**Exercise objective**
Gather every line below where "Proof" appears.

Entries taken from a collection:
::::::::

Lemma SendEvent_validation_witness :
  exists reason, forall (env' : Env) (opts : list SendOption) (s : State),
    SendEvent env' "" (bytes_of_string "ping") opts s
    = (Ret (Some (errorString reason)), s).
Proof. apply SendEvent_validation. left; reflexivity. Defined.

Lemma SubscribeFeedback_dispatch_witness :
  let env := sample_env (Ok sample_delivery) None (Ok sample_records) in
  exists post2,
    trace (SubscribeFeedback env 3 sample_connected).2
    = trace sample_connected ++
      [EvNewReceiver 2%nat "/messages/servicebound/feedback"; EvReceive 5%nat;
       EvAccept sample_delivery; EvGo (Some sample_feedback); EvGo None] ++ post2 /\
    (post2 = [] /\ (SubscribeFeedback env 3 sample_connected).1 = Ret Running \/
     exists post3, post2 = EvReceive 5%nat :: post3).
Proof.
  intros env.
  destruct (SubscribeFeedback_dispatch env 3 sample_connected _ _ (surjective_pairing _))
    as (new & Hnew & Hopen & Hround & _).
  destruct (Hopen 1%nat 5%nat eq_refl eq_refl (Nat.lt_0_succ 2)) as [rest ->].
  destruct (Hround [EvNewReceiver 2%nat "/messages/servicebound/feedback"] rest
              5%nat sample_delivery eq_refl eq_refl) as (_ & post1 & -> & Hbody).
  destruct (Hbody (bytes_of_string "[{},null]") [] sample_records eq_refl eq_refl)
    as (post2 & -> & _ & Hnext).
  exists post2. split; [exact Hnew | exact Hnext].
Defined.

::::::::

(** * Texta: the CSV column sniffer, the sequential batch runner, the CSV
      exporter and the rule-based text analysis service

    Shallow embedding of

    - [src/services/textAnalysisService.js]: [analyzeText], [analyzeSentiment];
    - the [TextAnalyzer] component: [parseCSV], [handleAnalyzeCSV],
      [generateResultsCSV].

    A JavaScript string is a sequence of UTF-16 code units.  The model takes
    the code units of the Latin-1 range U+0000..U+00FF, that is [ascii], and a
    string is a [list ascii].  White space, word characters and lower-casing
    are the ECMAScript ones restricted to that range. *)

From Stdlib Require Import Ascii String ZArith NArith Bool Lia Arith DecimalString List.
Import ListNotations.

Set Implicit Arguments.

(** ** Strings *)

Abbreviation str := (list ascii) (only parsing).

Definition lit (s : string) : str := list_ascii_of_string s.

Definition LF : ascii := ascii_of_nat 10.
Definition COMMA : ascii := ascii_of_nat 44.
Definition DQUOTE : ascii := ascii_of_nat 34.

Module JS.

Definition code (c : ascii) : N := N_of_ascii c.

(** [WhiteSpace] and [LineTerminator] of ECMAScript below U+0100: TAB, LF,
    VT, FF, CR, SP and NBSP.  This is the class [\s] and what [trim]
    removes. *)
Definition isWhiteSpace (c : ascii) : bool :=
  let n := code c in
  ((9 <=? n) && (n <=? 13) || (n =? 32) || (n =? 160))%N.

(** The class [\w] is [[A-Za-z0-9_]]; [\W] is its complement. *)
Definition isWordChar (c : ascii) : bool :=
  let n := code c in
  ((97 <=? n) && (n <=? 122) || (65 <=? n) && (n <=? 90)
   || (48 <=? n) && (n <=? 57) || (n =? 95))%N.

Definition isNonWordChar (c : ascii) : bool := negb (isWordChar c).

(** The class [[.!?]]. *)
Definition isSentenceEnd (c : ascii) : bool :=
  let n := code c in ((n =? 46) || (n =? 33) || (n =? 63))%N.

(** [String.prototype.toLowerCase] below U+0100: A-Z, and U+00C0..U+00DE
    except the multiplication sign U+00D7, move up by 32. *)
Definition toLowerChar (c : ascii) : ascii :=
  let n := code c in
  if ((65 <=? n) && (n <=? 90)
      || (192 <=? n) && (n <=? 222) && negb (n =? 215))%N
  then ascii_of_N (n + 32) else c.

::::::::

**Answer to this task**
Proof. apply SendEvent_validation. left; reflexivity. Defined.
Proof.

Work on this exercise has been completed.